A man and a woman who sold prescription medicines illegally online have been given suspended sentences after appearing at Birmingham Crown Court.

Egle Bunkute, originally from Lithuania, was sentenced to 14 months’ custody suspended for two years and ordered to complete 100 hours of unpaid work in the community, while Edvinas Ivanauskas, also from Lithuania, was sentenced to 44 weeks’ imprisonment suspended for two years and ordered to complete 100 hours of unpaid work.
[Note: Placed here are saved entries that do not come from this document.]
(** The counter after a file name was made. *)
Definition next_number (n : Z) : Z := if (n =? WKC_INT_MAX)%Z then 0 else n + 1.

Lemma write_spec fuel w l d p r :
  rep w l d -> heap w !! p = Some r -> p ∉ l.*1 -> key r ∉ map ekey l -> writes_progress -> data_fits fuel r ->
  let room := make_room w (m_contentLength r) l in
  exists w' r' ok c, write fuel w p = Some (w', ok) /\ labels r' = labels r /\
    rep w' (fst room ++ if ok then [(p, r')] else []) d /\ next w' = next w /\ heap w' !! p = Some r' /\
    (forall q, q ∉ p :: l.*1 -> heap w' !! q = heap w !! q) /\
    (forall q, is_Some (heap w' !! q) <-> is_Some (heap w !! q) /\ q ∉ (snd room).*1) /\
    configuration (cache w') = configuration (cache w) /\
    m_fileNumber (cache w') = next_number (m_fileNumber (cache w)) /\
    calls w' = calls w ++ map (unlink_call (m_filePath (cache w))) (snd room) ++ c /\
    if ok then exists data, m_resourceData r = Some data /\
      m_fileName r' = Some (format_08d (m_fileNumber (cache w)) ++ str ".dcf") /\
      m_contentLength r' = data_size data /\ m_resourceSize r' = resource_size r' /\ m_resourceData r' = None
    else r' = r.
Proof.
  intros R Hp Hnew Hkey Hw Hf. cbv zeta.
  assert (exists w1 a, (if (m_limitTotalContentsSize (cache w) <? s64 (m_totalContentsSize (cache w) + m_contentLength r))%Z
     then purgeBySize w (m_contentLength r) else Some (w, 0)) = Some (w1, a) /\
     rep w1 (fst (make_room w (m_contentLength r) l)) d /\ discards w w1 l.*1 (snd (make_room w (m_contentLength r) l)))
    as (w1 & a & E1 & R1 & D1).
  { unfold make_room. destruct (_ <? _)%Z.
    - pose proof (purgeBySize_spec w l d (m_contentLength r) R) as HP. destruct (purge (m_contentLength r) l) as [[k g] a].
      destruct HP as (w' & E' & R' & D'). exists w', a. done.
    - exists w, 0. split_and!; [done|done|apply discards_refl]. }
  pose proof (make_room_map fst w (m_contentLength r) l (fun _ => eq_refl)) as [Sf _].
  pose proof (make_room_map ekey w (m_contentLength r) l (fun _ => eq_refl)) as [Sk _].
  destruct (make_room w (m_contentLength r) l) as [kept gone]. cbn [fst snd] in *.
  pose proof (dis_settings _ _ _ _ D1) as ES. pose proof (dis_frame _ _ _ _ D1 p Hnew) as Hp1. rewrite Hp in Hp1.
  unfold write. rewrite Hp. cbn [mbind option_bind]. rewrite E1. cbn [mbind option_bind]. unfold makeFileName.
  assert (m_fileNumber (cache w1) = m_fileNumber (cache w)) as EN by (unfold settings in ES; congruence).
  rewrite EN. fold (next_number (m_fileNumber (cache w))).
  destruct (writeResourceFile_spec fuel (with_cache w1 (set_fileNumber (cache w1) (next_number (m_fileNumber (cache w))))) p r
    (Some (format_08d (m_fileNumber (cache w)) ++ str ".dcf")) Hw Hp1 Hf) as (r' & ok & c & -> & Hlab & Hok). assert (m_url r' = m_url r) as Hu by (by injection Hlab).
  cbn [mbind option_bind].
  set (w2 := log (with_heap _ _) c).
  assert (p ∉ kept.*1) as Hpk by (intros Hin; apply Hnew; by eapply elem_of_sublist).
  assert (rep w2 kept d) as R2.
  { eapply rep_ext; [exact R1|done..|]. intros x Hx. apply lookup_insert_ne. intros ->. apply Hpk, list_elem_of_fmap. eauto. }
  assert (forall q, q ∉ p :: l.*1 -> heap w2 !! q = heap w !! q) as Hframe.
  { intros q Hq. cbn. rewrite lookup_insert_ne by set_solver. apply (dis_frame _ _ _ _ D1). set_solver. }
  assert (forall q, is_Some (heap w2 !! q) <-> is_Some (heap w !! q) /\ q ∉ gone.*1) as Hlive.
  { intros q. cbn. rewrite lookup_insert_is_Some', <- (dis_live _ _ _ _ D1). split; [intros [->|]; [by rewrite Hp1|done]|naive_solver]. }
  assert (calls w2 = calls w ++ map (unlink_call (m_filePath (cache w))) gone ++ c) as Hcalls
    by (cbn; by rewrite (dis_calls _ _ _ _ D1), <- app_assoc).
  pose proof (settings_configuration _ _ ES) as EC.
  destruct ok; cbn [negb].
  - assert (heap w2 !! p = Some r') as Hp2 by apply lookup_insert_eq. rewrite Hp2. cbn [mbind option_bind].
    assert (key r' = key r) as Hk' by (unfold key; by rewrite Hu).
    rewrite (rep_unmapped _ _ _ _ R2) by (rewrite Hk'; intros Hin; apply Hkey; by eapply elem_of_sublist).
    eexists _, r', true, c. split; [reflexivity|]. split_and!; try done.
    + eapply rep_add; [exact R2|done|done| |done..]. apply (rep_unmapped _ _ _ _ R2). rewrite Hk'. intros Hin.
      apply Hkey. by eapply elem_of_sublist.
    + cbn. by rewrite (dis_next _ _ _ _ D1).
  - exists w2, r', false, c. rewrite app_nil_r. split_and!; try done.
    + cbn. by rewrite (dis_next _ _ _ _ D1).
    + by apply lookup_insert_eq.
Qed.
The sentencing on April 3 followed a three-year investigation by the Medicines and Healthcare products Regulatory Agency (MHRA) into the illegal sale of medicines through their website, www.uk-rxcart.com, which was shut down in 2017.

MHRA investigators along with officers from West Midlands Police, executed a number of search warrants in March 2017, seizing initially nearly 27,000 tablets and vials valued at more than £21,000.

Bunkute and Ivanauskas eventually admitted to supplying or intending to supply Prescription Only and unauthorised medicines after further investigations by the MHRA uncovered thousands of photographic records of the transactions.

The medicines were sent illegally to addresses in the UK, EU, the USA, Canada and Australia. Social media messages between the pair clearly showed they knew they were involved in the illegal supply of the medicines.

The pair were selling Tadafil used for the treatment erectile dysfunction, Prolox and Dapoxetine (premature ejaculation treatments) and Nolvadex/Tamoxifen which are used to treat breast cancer.

Egle Bunkute was also sentenced for offering to supply human chorionic gonadotrophin, a class C controlled drug.

They both pleaded guilty to the offences at earlier hearings.